"Man kennt die eigene Sprache nicht, bis man eine fremde Sprache lernt."
(You do not know your own language until you have learned a foreign language.)
After a failed experience with conversational Spanish in 7th grade, I took German in my last two years of high school. Our teacher, Frau Richardson (aus Nürnberg), never used the ALM German books, but rather still used the old traditional textbooks which taught the grammar and which still printed the German text in Fraktur (one day, she even taught us the Fraktur handwriting, AKA Sütterlinschrift, AKA Kurrentschrift).
I learned vastly more English grammar in those two years of high school German than I ever did in all twelve years of English class. Lessing was right!
I started college in 1969 as a foreign language major, earning an AA Liberal Arts -- Foreign Languages in 1976 and a BA German in 1975, during which time I had studied 12 human languages to one extent or another. My foreign language "career" effectively ended in 1976, when I turned to studying computer science, which mainly involved learning and using other languages, albeit non-human ones.
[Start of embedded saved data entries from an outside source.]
(** * Blueprint interpreter of the design-generation plugin (src/figma/code.ts)

    A shallow embedding of the plugin's core: the color codec [hexToRgb],
    the font cache [ensureFont], the node renderers [createTextNode] and
    [createBlockNode], the tree walker [placeNodes], the blueprint renderer
    [renderBlueprint], the response extractor [extractJson], the prompt
    builder [buildPrompt] and the generation flow [callGemini] /
    [generateDesign].

    Conventions.
    - A JavaScript string is a [string]: a sequence of code units, here the
      units U+0000..U+00FF.  Message texts outside that range are kept as
      their UTF-8 bytes; they are only ever compared for equality.
    - Numbers of the blueprint (coordinates, sizes) are rationals [Q];
      an optional field is an [option], [None] standing for a missing
      (undefined or null) property.
    - The host editor's document is a store of scene objects addressed by
      the order of their creation; every host call is logged, and the host
      may reject a call (throw) as decided by an oracle. *)

From Stdlib Require Import ZArith QArith String Ascii List Lia DecimalString.
From stdpp Require Import base option list gmap strings.

Local Open Scope string_scope.
Local Open Scope list_scope.
Local Open Scope Z_scope.

(** ** JavaScript string primitives *)

Module JsString.

(** [i]-th code unit onwards. *)
Fixpoint drop (n : nat) (s : string) : string :=
  match n, s with
  | O, _ => s
  | S n', String _ s' => drop n' s'
  | S _, EmptyString => EmptyString
  end.

Fixpoint take (n : nat) (s : string) : string :=
  match n, s with
  | S n', String c s' => String c (take n' s')
  | _, _ => EmptyString
  end.

(** [s.startsWith(p)] *)
Fixpoint startsWith (p s : string) : bool :=
  match p, s with
  | EmptyString, _ => true
  | String a p', String b s' => Ascii.eqb a b && startsWith p' s'
  | String _ _, EmptyString => false
  end.

(** [s.indexOf(p)]: the least position where [p] occurs, [None] for -1. *)
Fixpoint indexOf (p s : string) : option nat :=
  if startsWith p s then Some O
  else match s with
       | EmptyString => None
       | String _ s' => S <$> indexOf p s'
       end.

(** [s.lastIndexOf(p)]: the greatest position where [p] occurs. *)
Fixpoint lastIndexOf (p s : string) : option nat :=
  match s with
  | EmptyString => if startsWith p s then Some O else None
  | String _ s' =>
      match lastIndexOf p s' with
      | Some i => Some (S i)
      | None => if startsWith p s then Some O else None
      end
  end.

(** [s.slice(a, b)] for [0 <= a], [0 <= b]. *)
Definition slice (a b : nat) (s : string) : string :=
  take (b - a) (drop a s).

(** [s.replace(p, r)] with a string pattern: only the first occurrence. *)
Definition replace (p r s : string) : string :=
  match indexOf p s with
  | Some i => take i s +:+ r +:+ drop (i + String.length p) s
  | None => s
  end.

(** [s.repeat(n)] *)
Fixpoint repeat (n : nat) (s : string) : string :=
  match n with
  | O => EmptyString
  | S n' => s +:+ repeat n' s
  end.

(** White space and line terminators among the code units below 256:
    TAB, LF, VT, FF, CR, SP and NBSP. *)
Definition isWhiteSpace (c : ascii) : bool :=
  let n := nat_of_ascii c in
  ((9 <=? n) && (n <=? 13))%nat || (n =? 32)%nat || (n =? 160)%nat.

Fixpoint trimStart (s : string) : string :=
  match s with
  | String c s' => if isWhiteSpace c then trimStart s' else s
  | EmptyString => EmptyString
  end.

Fixpoint trimEnd (s : string) : string :=
  match s with
  | EmptyString => EmptyString
  | String c s' =>
      match trimEnd s' with
      | EmptyString => if isWhiteSpace c then EmptyString else String c EmptyString
      | t => String c t
      end
  end.

(** [s.trim()] *)
Definition trim (s : string) : string := trimEnd (trimStart s).

(** Truthiness of a string: non-empty. *)
Definition truthy (s : string) : bool :=
  match s with EmptyString => false | _ => true end.

(** Truthiness of an optional string property. *)
Definition truthy_opt (o : option string) : bool :=
  match o with Some s => truthy s | None => false end.

(** [o || d] for an optional string property. *)
Definition or_else (o : option string) (d : string) : string :=
  match o with Some s => if truthy s then s else d | None => d end.

End JsString.

(** ** JavaScript number primitives used by the color codec *)

Module JsNumber.

Definition hexDigit (c : ascii) : option Z :=
  let n := Z.of_nat (nat_of_ascii c) in
  if (48 <=? n) && (n <=? 57) then Some (n - 48)
  else if (97 <=? n) && (n <=? 102) then Some (n - 87)
  else if (65 <=? n) && (n <=? 70) then Some (n - 55)
  else None.

(** Longest prefix of hexadecimal digits, accumulated most significant
    digit first; [None] when there is no digit at all. *)
Fixpoint hexPrefix (acc : option Z) (s : string) : option Z :=
  match s with
  | EmptyString => acc
  | String c s' =>
      match hexDigit c with
      | Some d => hexPrefix (Some (16 * default 0 acc + d)) s'
      | None => acc
      end
  end.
I found my foreign language skills to be very useful in learning programming languages, especially in the beginning. Unlike my fellow students, I viewed those languages as a form of communication through which I was telling the computer what to do. Therefore, I would read source code for meaning and thus in debugging I would determine what I was saying to the computer to cause it to not do what I wanted while my fellow students were reduced to making random changes hoping that would fix their problems. Of course, I had the added advantage of viewing algebra as a language as well, thanks to having watched Leonard Bernstein's treatment of "musical linguistics" in his lectures, The Unanswered Question, which helped me to arrive at a very effective approach to word problems ("Simply translate the English statements into algebra, ... ").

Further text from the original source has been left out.